American consumers sue foreign manufacturers. The Chinese drywall debacle has prompted some U.S. Senators to introduce legislation that would make it easier for American consumers to sue foreign manufacturers. According to The Palm Beach Post, the bill – known as the Foreign Manufacturers Legal Accountability Act of 2009 – was sponsored by Sen. Sheldon Whitehouse, D-R.I., and co-sponsored by Sens. Jeff Sessions, R-Ala., and Richard Durbin, D-Ill.

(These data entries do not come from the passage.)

(* ===== verification/QueueLoops.v ===== *)
(** * What the store's loops compute

    Each multi-row method of the store selects a snapshot and then issues one
    UPDATE per selected row.  The lemmas of this file replace the loop by one
    function applied to every row of the table, and say exactly when the method
    raises instead: when a row it must convert is not readable by this build. *)

From S2P Require Import Prelude Timing Delivery QueueRows QueueStore.
Import SqliteQueueStore.

#[export] Instance readable_dec r : Decision (readable r).
Proof. unfold readable. apply _. Defined.

Lemma row_to_message_ko r : ¬ readable r → ∃ e, _row_to_message r = Raised e.
Proof.
  intros H. destruct (_row_to_message r) as [m|e] eqn:E; [|by eexists].
  by apply row_to_message_returned in E as [? _].
Qed.

(** ** Single statements *)

Lemma set_msgs_same d : set_msgs (delivery_msg d) d = d.
Proof. by destruct d. Qed.

Lemma fold_set_msgs (F : row → list row → list row) sel d :
  fold_upd (λ r d, set_msgs (F r (delivery_msg d)) d) sel d
  = set_msgs (foldl (λ t r, F r t) (delivery_msg d) sel) d.
Proof.
  unfold fold_upd. revert d. induction sel as [|r sel IH]; intros d; simpl.
  - by rewrite set_msgs_same.
  - by rewrite IH.
Qed.

Lemma has_id_spec i r : has_id i r = true ↔ msg_id r = i.
Proof. unfold has_id. apply bool_decide_eq_true. Qed.

Lemma has_state_spec s r : has_state s r = true ↔ state r = s.
Proof. unfold has_state. apply bool_decide_eq_true. Qed.

(** The row with a given id, in a table without duplicate ids. *)
Lemma select_id_unique (t : list row) r :
  NoDup (msg_id <$> t) → r ∈ t → select_where (has_id (msg_id r)) t = [r].
Proof.
  intros Hnd Hin. induction t as [|x t IH]; [by apply not_elem_of_nil in Hin|].
  apply NoDup_cons in Hnd as [Hx Hnd]. unfold select_where in *.
  apply elem_of_cons in Hin as [->|Hin].
  - rewrite filter_cons_True by (by apply has_id_spec). f_equal.
    apply filter_none. intros y Hy Hyid%has_id_spec. apply Hx. rewrite <- Hyid.
    by apply list_elem_of_fmap_2.
  - rewrite filter_cons_False; [by apply IH|].
    intros Hid%has_id_spec. apply Hx. rewrite Hid. by apply list_elem_of_fmap_2.
Qed.

Lemma select_id_None (t : list row) i : (∀ r, r ∈ t → msg_id r ≠ i) → select_where (has_id i) t = [].
Proof. intros H. apply filter_none. intros r Hr Hid%has_id_spec. by apply (H r). Qed.

Lemma fetch_id_in d r :
  NoDup (msg_id <$> delivery_msg d) → r ∈ delivery_msg d →
  fetch_id (msg_id r) d = (d, Returned (Some r)).
Proof. intros Hnd Hin. unfold fetch_id, gets. by rewrite select_id_unique. Qed.

(** An UPDATE that keeps ids keeps the key constraint. *)
Lemma fmap_ids (f : row → row) (t : list row) :
  (∀ r, msg_id (f r) = msg_id r) → msg_id <$> (f <$> t) = msg_id <$> t.
Proof. intros H. rewrite <- list_fmap_compose. apply list_fmap_ext. intros ? ? _. apply H. Qed.

Lemma update_where_ids p (f : row → row) t :
  (∀ r, msg_id (f r) = msg_id r) → msg_id <$> update_where p f t = msg_id <$> t.
Proof. intros H. apply fmap_ids. intros r. by destruct (p r). Qed.

Lemma update_where_elem_ne i q (f : row → row) t r :
  r ∈ t → msg_id r ≠ i → r ∈ update_where (λ x, has_id i x && q x) f t.
Proof.
  intros Hin Hne. unfold update_where. apply list_elem_of_fmap. exists r.
  unfold has_id. by rewrite bool_decide_eq_false_2.
Qed.

Lemma update_where_elem_eq i q (f : row → row) t r :
  r ∈ t → msg_id r = i → q r = true → f r ∈ update_where (λ x, has_id i x && q x) f t.
Proof.
  intros Hin Hid Hq. unfold update_where. apply list_elem_of_fmap. exists r.
  unfold has_id. by rewrite bool_decide_eq_true_2, Hq.
Qed.

(** ** The state a loop of single-row statements runs in *)

Definition pending_rows (q : row → bool) (xs t : list row) : Prop :=
  NoDup (msg_id <$> t) ∧ NoDup (msg_id <$> xs) ∧ ∀ r, r ∈ xs → r ∈ t ∧ q r = true.

Lemma pending_rows_step q x xs t f :
  (∀ r, msg_id (f r) = msg_id r) →
  pending_rows q (x :: xs) t →
  pending_rows q xs (update_where (λ y, has_id (msg_id x) y && q y) f t).
Proof.
  intros Hf (Ht & [Hx Hxs]%NoDup_cons & Hin). split_and!; [|done|].
  - by rewrite update_where_ids.
  - intros r Hr. destruct (Hin r) as [Hrt Hq]; [by right|]. split; [|done].
    apply update_where_elem_ne; [done|]. intros He. apply Hx. rewrite <- He.
    by apply list_elem_of_fmap_2.
Qed.

Lemma pending_rows_select q p t sel :
  NoDup (msg_id <$> t) → sel `sublist_of` select_where p t →
  (∀ r, p r = true → q r = true) → pending_rows q sel t.
Proof.
  intros Hnd Hsub Hpq. split_and!; [done| |].
  - eapply NoDup_key_sublist; [exact Hnd|]. etrans; [exact Hsub|apply select_where_sublist].
  - intros r Hr. assert (r ∈ select_where p t) as [? ?]%elem_of_select.
    { by eapply sublist_subseteq. }
    auto.
Qed.

Lemma pending_rows_perm q t xs ys : xs ≡ₚ ys → pending_rows q ys t → pending_rows q xs t.
Proof. intros Hp (? & ? & H). split_and!; [done|by rewrite Hp|]. intros r. rewrite Hp. apply H. Qed.

Lemma update_each_pending q g sel t :
  (∀ r x, msg_id (g r x) = msg_id x) → pending_rows q sel t →
  update_each msg_id q g sel t = (λ x, if bool_decide (x ∈ sel) then g x x else x) <$> t.
Proof.
  intros Hg (Ht & Hs & Hin). rewrite update_each_map; auto.
  - apply list_fmap_ext. intros i x _. case_bool_decide as Hx; simpl; [|done].
    by destruct (Hin x Hx) as [_ ->].
  - intros r Hr. by apply Hin.
Qed.

(** ** claim *)

Definition claim_selection (now limit : Z) (receiver : option string) (d : db) : list row :=
  sql_limit limit (order_by available_at msg_id
    (select_where (claimable now receiver) (delivery_msg d))).

Definition lease_until (now : Z) : Z := now + seconds (DELIVERY_LEASE_S shipped).

Lemma claim_selection_elem now limit receiver d r :
  r ∈ claim_selection now limit receiver d →
  r ∈ delivery_msg d ∧ claimable now receiver r = true.
Proof.
  intros H%elem_of_sql_limit%elem_of_order_by%elem_of_select. tauto.
Qed.

Lemma claimable_ready now receiver r :
  claimable now receiver r = true →
  state r = READY ∧ available_at r <= now ∧ mode r = "live"%string ∧ now < dead_by r.
Proof.
  unfold claimable, is_live. rewrite !andb_true_iff, has_state_spec, bool_decide_eq_true, Z.leb_le, Z.ltb_lt.
  tauto.
Qed.
(* ===== verification/QueueInv.v ===== *)
(** * The store refines the life cycle: invariant and simulation

    [op] is one call of a writing method of [SqliteQueueStore] with its
    arguments, [run] a sequence of calls by any number of callers in the order
    the database serialises them.  Every call keeps [wf] — keys, row
    well-formedness, the dead-letter table and the digest table agreeing with
    the messages — and moves every message by at most one [lstep]. *)

From S2P Require Import Prelude Timing Delivery QueueRows QueueStore QueueLoops QueueLife.
Import SqliteQueueStore.

(** ** One call *)

Inductive op :=
| OpEnqueue (now : Z) (new_id : string) (draft : EnqueueDraft)
| OpClaim (owner : string) (now limit : Z) (receiver : option string)
| OpAck (i : string) (token now : Z)
| OpReclaim (now : Z)
| OpRecordAttempt (a : DeliveryAttempt)
| OpSettle (i : string) (s : MsgState) (now : Z) (reason : option DeadReason) (att : option Z)
| OpHold (i : string) (held : option Z)
| OpReparent (i recv : string) (now : Z) (prefix : string)
| OpBuildDigest (recv : string) (ids : list string) (now : Z)
| OpExtendDigest (recv : string) (epoch : Z) (ids : list string) (now : Z)
| OpBumpWake (recv : string) (epoch now : Z)
| OpCloseDigest (recv : string) (epoch : Z) (via : string) (now : Z)
| OpCancelOnComplete (recv : string) (now : Z)
| OpSettleThrough (recv : string) (up_to now : Z)
| OpPrune (now : Z) (protected : list string).

Section Run.
Context (_payload_digest : string → string).

Definition exec (o : op) : M db () :=
  match o with
  | OpEnqueue now i draft => enqueue _payload_digest now i draft ;; mret ()
  | OpClaim owner now limit recv => claim owner now limit recv ;; mret ()
  | OpAck i token now => ack i token now ;; mret ()
  | OpReclaim now => reclaim now ;; mret ()
  | OpRecordAttempt a => record_attempt a
  | OpSettle i s now reason att => settle i s now reason att ;; mret ()
  | OpHold i held => mark_dialog_hold i held
  | OpReparent i recv now prefix => reparent _payload_digest i recv now prefix ;; mret ()
  | OpBuildDigest recv ids now => build_digest recv ids now ;; mret ()
  | OpExtendDigest recv epoch ids now => extend_digest recv epoch ids now ;; mret ()
  | OpBumpWake recv epoch now => bump_wake_count recv epoch now ;; mret ()
  | OpCloseDigest recv epoch via now => close_digest recv epoch via now ;; mret ()
  | OpCancelOnComplete recv now => cancel_on_complete recv now ;; mret ()
  | OpSettleThrough recv up_to now => settle_through recv up_to now ;; mret ()
  | OpPrune now protected => prune now protected ;; mret ()
  end.

(** An exception reaches the caller; the next caller finds the state it left. *)
Definition step (o : op) (d : db) : db := state_of (exec o d).
Definition run (ops : list op) (d : db) : db := foldl (λ d o, step o d) d ops.

(** What pydantic has already refused when the method is called. *)
Definition op_valid (o : op) : Prop :=
  match o with OpEnqueue _ _ draft => draft_valid draft = true | _ => True end.
End Run.

(** ** The invariant *)

Definition attempt_key {A} (a : AttemptRow A) : string * Z * string :=
  (at_msg_id a, at_claim_id a, at_carrier a).

Record digest_ok (x : SeatDigest) : Prop := {
  dg_epoch : 1 <= sd_epoch x;
  dg_wakes : 0 <= sd_wake_count x;
  dg_closed : is_Some (sd_consumed_at x) ↔ is_Some (sd_consumed_via x);
}.

Definition dead_ids (t : list row) : list string := msg_id <$> select_where (has_state DEAD) t.

Record wf (d : db) : Prop := {
  wf_ids : NoDup (msg_id <$> delivery_msg d);
  wf_keys : NoDup (idempotency_key <$> delivery_msg d);
  wf_rows : ∀ r, r ∈ delivery_msg d → row_ok r;
  wf_dead_ids : NoDup (dl_msg_id <$> delivery_dead d);
  wf_dead : ∀ i, i ∈ dl_msg_id <$> delivery_dead d ↔ i ∈ dead_ids (delivery_msg d);
  wf_attempts : NoDup (attempt_key <$> delivery_attempt d);
  wf_epochs : NoDup (digest_key <$> seat_digest d);
  wf_digests : ∀ x, x ∈ seat_digest d → digest_ok x;
}.

Lemma wf_empty : wf empty_db.
Proof.
  constructor; simpl; try apply NoDup_nil_2; try done; by intros ? ?%not_elem_of_nil.
Qed.

(** ** The simulation *)

Definition lstep_opt (r r' : row) : Prop := r' = r ∨ lstep r r'.

Section Moved.
Context (minted : list string).

(** [moved minted t t']: every row of [t'] is a row of [t] after at most one
    step, or newborn under an id of [minted], and every row of [t] is still there after at most one step, or was
    terminal. *)
Record moved (t t' : list row) : Prop := {
  mv_from : ∀ r', r' ∈ t' → (∃ r, r ∈ t ∧ lstep_opt r r') ∨ (born r' ∧ msg_id r' ∈ minted);
  mv_to : ∀ r, r ∈ t → (∃ r', r' ∈ t' ∧ lstep_opt r r') ∨ terminal r;
}.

The Consumer Products Safety Commission has received 810 Chinese drywall complaints from 23 states since last December, with most coming from Florida (621). The state with the second highest count is Louisiana (105). Others have come from consumers in Alabama, Arizona, California, Georgia, Indiana, Kentucky, Michigan, Mississippi, Missouri, New Jersey, New York, North Carolina, Ohio, Pennsylvania, South Carolina, Tennessee, Texas, Virginia, Washington, Wisconsin, Wyoming, and the District of Columbia. However, it is likely that far more homes are affected. According to The Wall Street Journal, some 500 million pounds of Chinese drywall was imported to the U.S. during the housing boom. That means as many as 100,000 homes throughout the country could have been built with the material.
According to The Palm Beach Post, the Foreign Manufacturers Legal Accountability Act was prompted by a Senate hearing last May where the difficulties of holding overseas manufacturers accountable for defective products was discussed. At the hearing, one builder told Senators how he had spent months and thousands of dollars trying meet all the stipulations under the Hague Convention, but was never able to serve notice of a lawsuit to overseas manufacturers of Chinese drywall. The Foreign Manufacturers Legal Accountability Act of 2009 would eliminate those hurdles, ensuring that Americans can serve necessary legal papers on foreign manufacturers and that those companies do not evade the jurisdiction of American courts.
“American consumers ought to know that they have legal protections from harmful products on store shelves – regardless of where that product was made. Loopholes in current law allow many foreign manufacturers to escape accountability when their products injure Americans.” Sen. Durbin said in a statement. “This bill will close those loopholes and ensure that all companies will be held to account for defective or harmful products.”
Provisions that would reduce red tape for consumers
According to The Palm Beach Post, the bill has several provisions that would reduce red tape for consumers wishing to sue foreign manufacturers. These include:
- A manufacturer who imports products into the United States would have to have a business representative in at least one state where it does business who could be served on any claims.
- Foreign manufacturers would agree to be held accountable by U.S. courts if sued.
The bill is supported by the Consumers Union, the American Association for Justice and the Consumer Federation of America, The Palm Beach Post said.